“In the late 1970s and early 1980s, when he began designing clothes for his store on 125th Street in New York City’s Harlem, Daniel Day — known to the world as Dapper Dan — developed a practical interest in Gucci, then a family-run accessories business. At the time, European leather goods brands were becoming international status symbols: aspirational consumption was growing fast. But back then, Gucci and Louis Vuitton didn’t sell clothes. What they did sell, however, was logo-printed garment bags, which Day cut up and fashioned into sleeves or panels for designs he sold to a local clientele that included hip-hop stars like Eric B & Rakim and LL Cool J, as well as local gangsters“.
“At first, Day used Louis Vuitton. But because the French luggage brand’s bags were made of far less-pliable vinyl, he began to favour Gucci’s canvas version, which was sturdy but thinner, and therefore easier to manipulate. In the coming years, Day became known for his bootleg Gucci pieces, and the Italian brand’s New York shop girls would often refer clients uptown when they came in asking for one of his pieces. But by 1992, the Gucci family was about to lose control of the company, Tom Ford was designing ready-to-wear and Day was forced to close his store and go underground as luxury labels including Fendi, MCM and Louis Vuitton cracked down on his use of their logos with legal action“.
“At the same time, luxury brands increasingly referenced Day’s work“.
“I took real notice in 2000, when I saw a Tom Ford coat on a magazine cover that looked exactly like one of the coats I had made,” Day said during a recent interview, dressed in head-to-toe Gucci, down to his custom wingtips, at a Harlem atelier funded by the brand in a generous — yet undeniably self-serving — attempt to right the fallout after it was accused of stealing Day’s ideas.
“I was voiceless then,” he said, thinking back to the turn of the millennium. Day was painted as a criminal, rarely credited by the brands who were swiping his designs. Even fashion journalists, from American Vogue to Essence, failed to recognise his influence. (The first and one of the only magazines to profile him prior to his Gucci-backed second coming was London-based The Face in 1989, just a couple of years before he closed his store.)
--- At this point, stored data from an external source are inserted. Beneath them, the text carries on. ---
(* ===== verification/DnsAnchorThms.v ===== *)
(** * DNS finality: theorems on anchors and the score

    The canonical anchors of a window, the credit of an epoch and the
    aggregation of attestations. *)

From stdpp Require Import base list gmap sorting.
From Stdlib Require Import ZArith Lia.
From S2P Require Import Prelude Tx Utxo Bytes Hashing ScriptNum ScriptOps ScriptEngine Ghostdag Palw DnsBond DnsReward DnsRules DnsScore.

Local Open Scope Z_scope.

(** ** Anchors *)

Lemma at_or_below_Some c anc a : at_or_below c anc = Some a ↔
  ∃ i, anc !! i = Some a ∧ a.1.2 ≤ c ∧ ∀ j b, anc !! j = Some b → (j < i)%nat → c < b.1.2.
Proof.
  unfold at_or_below. rewrite fmap_Some. split.
  - intros ([i b] & (Hi & Hb & Hj)%list_find_Some & ->). exists i. split_and!; [done | done |].
    intros j y Hy Hlt. specialize (Hj j y Hy Hlt). cbn in Hj. lia.
  - intros (i & Hi & Hb & Hj). exists (i, a). split; [|done]. apply list_find_Some. split_and!; [done | done |].
    intros j y Hy Hlt. specialize (Hj j y Hy Hlt). cbn. lia.
Qed.
(** An ancestor found for a cutoff is found for every lower cutoff it meets. *)
Lemma at_or_below_lower c c' anc a : c' ≤ c → at_or_below c anc = Some a → a.1.2 ≤ c' → at_or_below c' anc = Some a.
Proof.
  intros Hc (i & Hi & _ & Hj)%at_or_below_Some Ha. apply at_or_below_Some. exists i. split_and!; [done | done |].
  intros j b Hb Hlt. specialize (Hj j b Hb Hlt). lia.
Qed.

Lemma cutoff_mono L backoff e e' : 0 ≤ e → e ≤ e' → anchor_cutoff_blue_score e L backoff ≤ anchor_cutoff_blue_score e' L backoff.
Proof.
  intros He Hle. unfold anchor_cutoff_blue_score, epoch_end_blue_score, epoch_start_blue_score, sat_sub64, sat_mul64, sat_add64. nia.
Qed.

Lemma canonical_inv e L backoff anc a : canonical_lagged_epoch_anchor e L backoff anc = Some a →
  an_epoch a = e ∧ at_or_below (anchor_cutoff_blue_score e (Z.max L 1) backoff) anc =
    Some (an_anchor_hash a, an_anchor_blue_score a, an_anchor_daa_score a) ∧
  (an_duplicate_of_previous_anchor a = true ↔ e ≠ 0 ∧
    (λ b : Ancestor, b.1.1) <$> at_or_below (anchor_cutoff_blue_score (e - 1) (Z.max L 1) backoff) anc = Some (an_anchor_hash a)).
Proof.
  unfold canonical_lagged_epoch_anchor. intros ([[h b] d] & -> & [= <-])%bind_Some. cbn. split_and!; [done | done |].
  destruct (Z.eqb_spec e 0); [naive_solver|]. rewrite bool_decide_eq_true. naive_solver.
Qed.

(** What the loop keeps: the epochs up to [n] whose previous cutoff is in the
    window, with an anchor of their own. *)
Definition kept (L backoff oldest : Z) (anc : list Ancestor) (e : Z) (a : CanonicalLaggedEpochAnchor) : Prop :=
  oldest ≤ anchor_cutoff_blue_score (sat_sub64 e 1) L backoff ∧
  canonical_lagged_epoch_anchor e L backoff anc = Some a ∧ an_duplicate_of_previous_anchor a = false.
Lemma anchors_step L backoff oldest anc (older : gmap Z CanonicalLaggedEpochAnchor) n e a : 0 ≤ n →
  (∀ e a, older !! e = Some a ↔ 0 ≤ e < n ∧ kept L backoff oldest anc e a) →
  (if anchor_cutoff_blue_score (sat_sub64 n 1) L backoff <? oldest then ∅
   else match canonical_lagged_epoch_anchor n L backoff anc with
        | Some a => if an_duplicate_of_previous_anchor a then older else <[n := a]> older
        | None => older
        end) !! e = Some a ↔ 0 ≤ e ≤ n ∧ kept L backoff oldest anc e a.
Proof.
  intros Hn Hold. destruct (Z.ltb_spec (anchor_cutoff_blue_score (sat_sub64 n 1) L backoff) oldest) as [Hb|Hb].
  - rewrite lookup_empty. split; [done|]. intros [He [Ho _]].
    pose proof (cutoff_mono L backoff (sat_sub64 e 1) (sat_sub64 n 1)). unfold sat_sub64 in *. lia.
  - assert (Hne : e ≠ n → older !! e = Some a ↔ 0 ≤ e ≤ n ∧ kept L backoff oldest anc e a) by (intros; rewrite Hold; naive_solver lia).
    assert (Hnone : older !! n = None) by (apply eq_None_not_Some; intros [x [Hx _]%Hold]; lia).
    unfold kept in *. destruct (canonical_lagged_epoch_anchor n L backoff anc) as [b|] eqn:Hc.
    + destruct (an_duplicate_of_previous_anchor b) eqn:Hd.
      * destruct (decide (e = n)) as [->|]; [|by apply Hne]. rewrite Hnone, Hc. split; [done|]. intros (_ & _ & [= <-] & ?). congruence.
      * destruct (decide (e = n)) as [->|]; [|rewrite lookup_insert_ne by done; by apply Hne]. rewrite lookup_insert_eq, Hc.
        split; [intros [= <-]; split_and!; done || lia | naive_solver].
    + destruct (decide (e = n)) as [->|]; [|by apply Hne]. rewrite Hnone, Hc. naive_solver.
Qed.
Lemma anchors_down_spec L backoff oldest anc n e a :
  anchors_down L backoff oldest anc n !! e = Some a ↔ 0 ≤ e ≤ Z.of_nat n ∧ kept L backoff oldest anc e a.
Proof.
  revert e a. induction n as [|n IH]; intros e a; cbn [anchors_down]; (apply anchors_step; [lia|]).
  - intros e' a'. rewrite lookup_empty. split; [done|lia].
  - intros e' a'. rewrite IH. naive_solver lia.
Qed.

(** Two epochs that are kept have different anchors. *)
Lemma kept_distinct L backoff oldest anc e1 e2 a1 a2 :
  (∀ x y, x ∈ anc → y ∈ anc → x.1.1 = y.1.1 → x = y) → 0 ≤ e1 < e2 →
  kept L backoff oldest anc e1 a1 → kept L backoff oldest anc e2 a2 → an_anchor_hash a1 ≠ an_anchor_hash a2.
Proof.
  intros Hu He (_ & (_ & H1 & _)%canonical_inv & _) (_ & (_ & H2 & Hd2)%canonical_inv & Hn2) Heq.
  pose proof H1 as (i1 & Hi1%list_elem_of_lookup_2 & Hc1 & _)%at_or_below_Some.
  pose proof H2 as (i2 & Hi2%list_elem_of_lookup_2 & _)%at_or_below_Some.
  pose proof (Hu _ _ Hi1 Hi2 Heq) as [= _ Hblue Hdaa]. cbn in Hc1.
  rewrite (proj2 Hd2) in Hn2; [done|]. split; [lia|].
  rewrite (at_or_below_lower (anchor_cutoff_blue_score e2 (Z.max L 1) backoff) (anchor_cutoff_blue_score (e2 - 1) (Z.max L 1) backoff) anc _ ltac:(apply cutoff_mono; lia) H2); [done|].
  cbn. rewrite <- Hblue. etransitivity; [exact Hc1|]. apply cutoff_mono; lia.
Qed.

(** ** The walk of the chain *)

Lemma ancestors_until_prefix stop tip_blue window blocks : ∃ k,
  ancestors_until stop tip_blue window blocks = ancestor_of_block <$> take k blocks.
Proof.
  induction blocks as [|c blocks [k IH]]; cbn [ancestors_until]; [by exists O|].
  destruct (window <? _); [by exists O|]. destruct (stop _); [by exists 1%nat|]. exists (S k). cbn. by rewrite IH.
Qed.

(** [c] is the most recent block of the chain at or below [cutoff]. *)
Definition most_recent (chain : list ChainBlock) (cutoff : Z) (c : ChainBlock) : Prop :=
  ∃ k, chain !! k = Some c ∧ cb_blue_score c ≤ cutoff ∧ ∀ j b, chain !! j = Some b → (j < k)%nat → cutoff < cb_blue_score b.

Lemma walk_most_recent tip chain k cutoff a :
  at_or_below cutoff (ancestor_of_block <$> take k (tip :: tip :: chain)) = Some a →
  ∃ c, most_recent (tip :: chain) cutoff c ∧ a = ancestor_of_block c.
Proof.
  intros (i & Hi & Ha & Hj)%at_or_below_Some. apply list_lookup_fmap_Some in Hi as (c & -> & Hi). exists c. split; [|done].
  apply lookup_take_Some in Hi as [Hi Hk]. destruct i as [|i].
  - exists O. split_and!; [done | done |]. intros; lia.
  - exists i. split_and!; [done | done |]. intros j b Hb Hlt. apply (Hj (S j) (ancestor_of_block b)); [|lia].
    rewrite list_lookup_fmap, lookup_take_lt by lia. change ((tip :: tip :: chain) !! S j) with ((tip :: chain) !! j). by rewrite Hb.
Qed.
(** C5. A confirmation needs both proofs. When the recomputation at a sink
    confirms a new anchor, that anchor is the canonical anchor of the latest
    ready epoch; the blue work
    above it reaches the required depth; and there are distinct epochs, at
    least the required depth in units of a full epoch, in each of which
    distinct bonds holding the quality share of the active stake signed the
    canonical anchor of the epoch. *)
Theorem confirmation_requires_work_and_quorum {E : Type} p net_id max_block_mass tip chain bonds prev prev_blue pp st work :
  NoDup (cb_hash <$> tip :: chain) → Forall (λ b, is_u64 (sb_amount b)) bonds → 0 ≤ stake_event_quality_floor_bps (sp_dns p) →
  @update_dns_state _ _ E p net_id max_block_mass (tip :: chain) bonds prev prev_blue pp = Ok (Some (st, work)) →
  ds_last_dns_confirmed_anchor st ≠ from_option ds_last_dns_confirmed_anchor DEFAULT_HASH prev →
  (∃ e c, ready_epoch_from_tip_blue_score (cb_blue_score tip) (Z.max (attestation_epoch_length_blue_score p) 1) (attestation_lag_blue_score p) = Some e ∧
    most_recent (tip :: chain) (anchor_cutoff_blue_score e (attestation_epoch_length_blue_score p) (attestation_anchor_backoff_blue_score p)) c ∧
    ds_last_dns_confirmed_anchor st = cb_hash c ∧ required_work_depth p ≤ work_sat_sub (cb_blue_work tip) (cb_blue_work c)) ∧
  ∃ epochs, NoDup epochs ∧ Forall (quorum_epoch p net_id bonds (tip :: chain)) epochs ∧
    required_stake_depth p ≤ STAKE_SCORE_SCALE * Z.of_nat (length epochs).
Proof.
  intros Hnd Hb Hphi Hu Hne. destruct (update_confirms _ _ _ _ _ _ _ _ _ _ _ Hu Hne) as (h & daa & score & Hc & Hh & Hw & Hs & Hd). split.
  - apply confirmable_block in Hc as (e & c & He & Hm & <-). exists e, c. pose proof Hm as (k & Hk & _).
    rewrite (block_work_of _ c k) in Hw by done. by split_and!.
  - set (ts := chain_tallies p net_id None bonds (tip :: chain)) in *. set (phi := stake_event_quality_floor_bps (sp_dns p)) in *.
    destruct (stake_score_loop_spec (E := E) ts phi 0) as (s & Hs' & Hle); [by apply chain_tallies_typed | done | done |].
    unfold compute_stake_score in Hs. rewrite Hs' in Hs. injection Hs as <-.
    exists (st_epoch <$> filter (λ t, quorum phi t = true) ts). split_and!.
    + eapply sublist_NoDup; [|apply fmap_sublist, sublist_filter]. unfold ts, chain_tallies, aggregate_epoch_tallies.
      rewrite <- list_fmap_compose. erewrite list_fmap_ext; [apply by_key_nodup|]. by intros _ [] _.
    + apply Forall_fmap, Forall_forall. intros t [Hq Ht]%list_elem_of_filter. by apply quorum_tally.
    + rewrite length_fmap. lia.
Qed.
(** The evidence carries signatures the verifier rejects, and the block it is
    accepted by has an empty body. *)
Lemma forged_evidence_rejected : slashing_evidence_genuine [evidence_tx 40] store net 200 1000 true = Err (UnverifiableSlashingEvidenceInBlock 1).
Proof. vm_compute. reflexivity. Qed.
Lemma forged_staging_ok : match @stage_dns_bond_mutations unit store [] [block_mutations p forged_block] 200 with Ok _ => true | _ => false end = true.
Proof. vm_compute. reflexivity. Qed.
Lemma merged_evidence_witness : slashing_evidence_genuine [evidence_tx 40] store net 200 1000 true ≠ Ok tt ∧
  ∃ store' r, @stage_dns_bond_mutations unit store [] [block_mutations p forged_block] 200 = Ok store' ∧
    store' !! op 1 = Some r ∧ sb_status r = Slashed.
Proof.
  split; [by rewrite forged_evidence_rejected|].
  destruct (merged_evidence_unchecked (E := unit) p net store forged_block (evidence_tx 40)
    (mkEvidence 1 (op 1) (attestation 8 bad_sig) (attestation 9 bad_sig) (spk 4)) 200) as [Hp|Hs];
    [reflexivity | by left | reflexivity | done | | exact Hs].
  exfalso. pose proof forged_staging_ok as Hok. by rewrite Hp in Hok.
Defined.

Lemma staged_view_witness : ∃ store', @stage_dns_bond_mutations unit store [] [block_mutations p forged_block] 200 = Ok store' ∧
  store' = restamp 200 <$> walk_view [] [block_mutations p forged_block] store.
Proof.
  destruct (@stage_dns_bond_mutations unit store [] [block_mutations p forged_block] 200) as [store'|?| |] eqn:Hs;
    [|by pose proof forged_staging_ok as Hok; rewrite Hs in Hok..].
  exists store'. split; [done|]. exact (staged_registry_is_walked_view _ _ _ _ _ Hs).
Defined.
Lemma reorg_roundtrip_witness : ∃ store', @stage_dns_bond_mutations unit store [] [block_mutations p forged_block] 200 = Ok store' ∧
  @stage_dns_bond_mutations unit store' [block_mutations p forged_block] [] 150 = Ok (restamp 150 <$> store).
Proof.
  destruct (@stage_dns_bond_mutations unit store [] [block_mutations p forged_block] 200) as [store'|?| |] eqn:Hs;
    [|by pose proof forged_staging_ok as Hok; rewrite Hs in Hok..].
  exists store'. split; [done|]. exact (registry_reorg_roundtrip store [block_mutations p forged_block] 150 200 store' Hs).
Defined.

Lemma bond_walk_ok : match walk_chain p net ∅ [bond_block; first_block] with Ok v => match v !! op 1 with Some r => sb_unbond_request_daa_score r | None => None end | _ => None end = Some 200.
Proof. vm_compute. reflexivity. Qed.
Lemma well_formed_witness : ∃ v r, walk_chain p net ∅ [bond_block; first_block] = Ok v ∧ v !! op 1 = Some r ∧ sb_unbond_request_daa_score r = Some 200 ∧
  row_history p [bond_block; first_block] (op 1) r ∧ registry_ok p 200 v.
Proof.
  pose proof bond_walk_ok as Hok. destruct (walk_chain p net ∅ [bond_block; first_block]) as [v|?| |] eqn:Hw; [|discriminate Hok..].
  destruct (v !! op 1) as [r|] eqn:Hr; [|discriminate Hok]. exists v, r.
  destruct (walked_registry_well_formed p net [bond_block; first_block] v Hw) as (Hh & _ & Hwf).
  split; [done|]. split; [done|]. split; [exact Hok|]. split; [exact (Hh _ _ Hr)|].
  exact (Hwf (conj (Zle_bool_imp_le 0 5 eq_refl) (conj (Zle_bool_imp_le 5 200 eq_refl) I))).
Defined.
(** ** The types of the expected coinbase transaction *)

Definition scripts_typed (rd : BlockRewardData) : Prop := spk_typed (rd_script_public_key rd) ∧
  match rd_work_reward_class rd with ReplicaPalw _ _ provider_a_script provider_b_script _ => spk_typed provider_a_script ∧ spk_typed provider_b_script | _ => True end.

Lemma is_uint_u64 z : is_uint 8 z ↔ is_u64 z.
Proof. unfold is_uint, is_u64. change (256 ^ Z.of_nat 8) with (U64_MAX + 1). lia. Qed.
Lemma cast64_u64 z : is_u64 (cast64 z).
Proof. unfold cast64. pose proof (Z.mod_pos_bound z (2 ^ 64) eq_refl). unfold is_u64. change U64_MAX with (2 ^ 64 - 1). lia. Qed.
Lemma positive_output v spk : 0 < v ≤ U64_MAX → spk_typed spk → output_typed (mkOutput v spk).
Proof. intros Hv Hs. split; [|done]. apply is_uint_u64. unfold is_u64. cbn. lia. Qed.
Lemma push_positive_typed v spk : v ≤ U64_MAX → spk_typed spk → Forall output_typed (push_positive v spk) ∧ (length (push_positive v spk) ≤ 1)%nat.
Proof. intros Hv Hs. unfold push_positive. destruct (0 <? v) eqn:Hp; cbn; [|by auto]. split; [|lia]. constructor; [apply positive_output; [lia|done]|done]. Qed.
Lemma push_miner_typed v spk outs ix : v ≤ U64_MAX → spk_typed spk → Forall output_typed outs →
  Forall output_typed (push_miner v spk (outs, ix)).1 ∧ (length (push_miner v spk (outs, ix)).1 ≤ length outs + 1)%nat.
Proof.
  intros Hv Hs Ho. unfold push_miner. destruct (0 <? v) eqn:Hp; cbn; [|split; [done|lia]]. rewrite length_app. split; [|cbn; lia].
  apply Forall_app. split; [done|]. apply Forall_singleton, positive_output; [lia|done].
Qed.
Lemma hash_miner_value_max {E : Type} carve subsidy fees finality incl v : @hash_miner_value E carve subsidy fees finality incl = Ok v → v.1 ≤ U64_MAX.
Proof.
  unfold hash_miner_value. destruct carve as [fs|].
  - intros (s & _ & (f & _ & [= <-])%bind_Ok)%bind_Ok. cbn. unfold sat_add64. lia.
  - intros (x & [-> Hx]%chk64_inv & [= <-])%bind_Ok. unfold is_u64 in Hx. cbn. lia.
Qed.
Lemma blue_reward_typed {E : Type} mr carve st h st' : map_Forall (λ _, scripts_typed) mr → @blue_reward E mr carve st h = Ok st' →
  Forall output_typed st.1 → Forall output_typed st'.1 ∧ (length st'.1 ≤ length st.1 + 3)%nat.
Proof.
  intros Hmr. unfold blue_reward. destruct (mr !! h) as [rd|] eqn:Hrd; [|done]. cbn [unwrap mbind outcome_bind]. destruct (Hmr h rd Hrd) as [Hs Hp].
  destruct (rd_work_reward_class rd) as [|? ? a b pi|?|?|?]; [| |intros [= <-]; split; [done|lia]..].
  - intros (v & Hv%hash_miner_value_max & [= <-])%bind_Ok Ho. destruct (push_positive_typed v.1 _ Hv Hs) as [Ht Hl]. cbn [fst].
    rewrite length_app. split; [by apply Forall_app|lia].
  - destruct Hp as [Ha Hb]. intros (fs & _ & (s & _ & (split & Hsp & (bv & [-> Hbv]%chk64_inv & (fees & _ & [= <-])%bind_Ok)%bind_Ok)%bind_Ok)%bind_Ok)%bind_Ok Ho.
    assert (split.1.1 ≤ U64_MAX) as Hmax.
    { unfold premium_split in Hsp. apply bind_Ok in Hsp as (? & _ & (? & _ & (? & _ & [= <-])%bind_Ok)%bind_Ok). cbn [fst]. apply cast64_u64. }
    destruct (push_positive_typed _ _ Hmax Ha) as [T1 L1]. destruct (push_positive_typed _ b (proj2 Hbv) Hb) as [T2 L2].
    destruct (push_positive_typed (sat_add64 fees.1 fees.2) _ ltac:(unfold sat_add64; lia) Hs) as [T3 L3].
    cbn [fst]. rewrite !length_app, !Forall_app. split; [done|lia].
Qed.
Lemma blue_rewards_typed {E : Type} mr carve l st st' : map_Forall (λ _, scripts_typed) mr → for_each (@blue_reward E mr carve) l st = Ok st' →
  Forall output_typed st.1 → Forall output_typed st'.1 ∧ (length st'.1 ≤ length st.1 + 3 * length l)%nat.
Proof.
  intros Hmr. revert st. induction l as [|h l IH]; intros st; cbn [for_each length]; [intros [= <-]; split; [done|lia]|].
  intros (st1 & H1 & H2)%bind_Ok Ho. destruct (blue_reward_typed mr carve st h st1 Hmr H1 Ho) as [T1 L1].
  destruct (IH st1 H2 T1) as [T2 L2]. split; [done|lia].
Qed.
Lemma red_rewards_max {E : Type} mr nd carve l st st' : for_each (@red_reward_step E mr nd carve) l st = Ok st' → st.1 ≤ U64_MAX → st'.1 ≤ U64_MAX.
Proof.
  revert st. induction l as [|h l IH]; intros st; cbn [for_each]; [by intros [= <-]|]. intros (st1 & H1 & H2)%bind_Ok Hst. apply (IH st1 H2).
  unfold red_reward_step in H1. destruct (mr !! h) as [rd|]; [|done]. cbn [unwrap mbind outcome_bind] in H1.
  destruct (rd_work_reward_class rd); [|by injection H1 as <-..]. apply bind_Ok in H1 as (v & _ & (x & [-> Hx]%chk64_inv & [= <-])%bind_Ok). apply Hx.
Qed.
By the time Creative Director Alessandro Michele sent out a blatant copy of Day’s 1989 Vuitton-balloon-sleeved fur jacket (remade with Gucci logos, of course) on his Resort 2018 runway, things had changed. Despite the rise of streetwear and sampling, fashion brands flagrantly filching from marginalised cultures and classes was no longer considered acceptable by key organs of society, from media to universities, which had become increasingly attuned to the intersection of identity and power.
Below Dan speaks on inclusivity.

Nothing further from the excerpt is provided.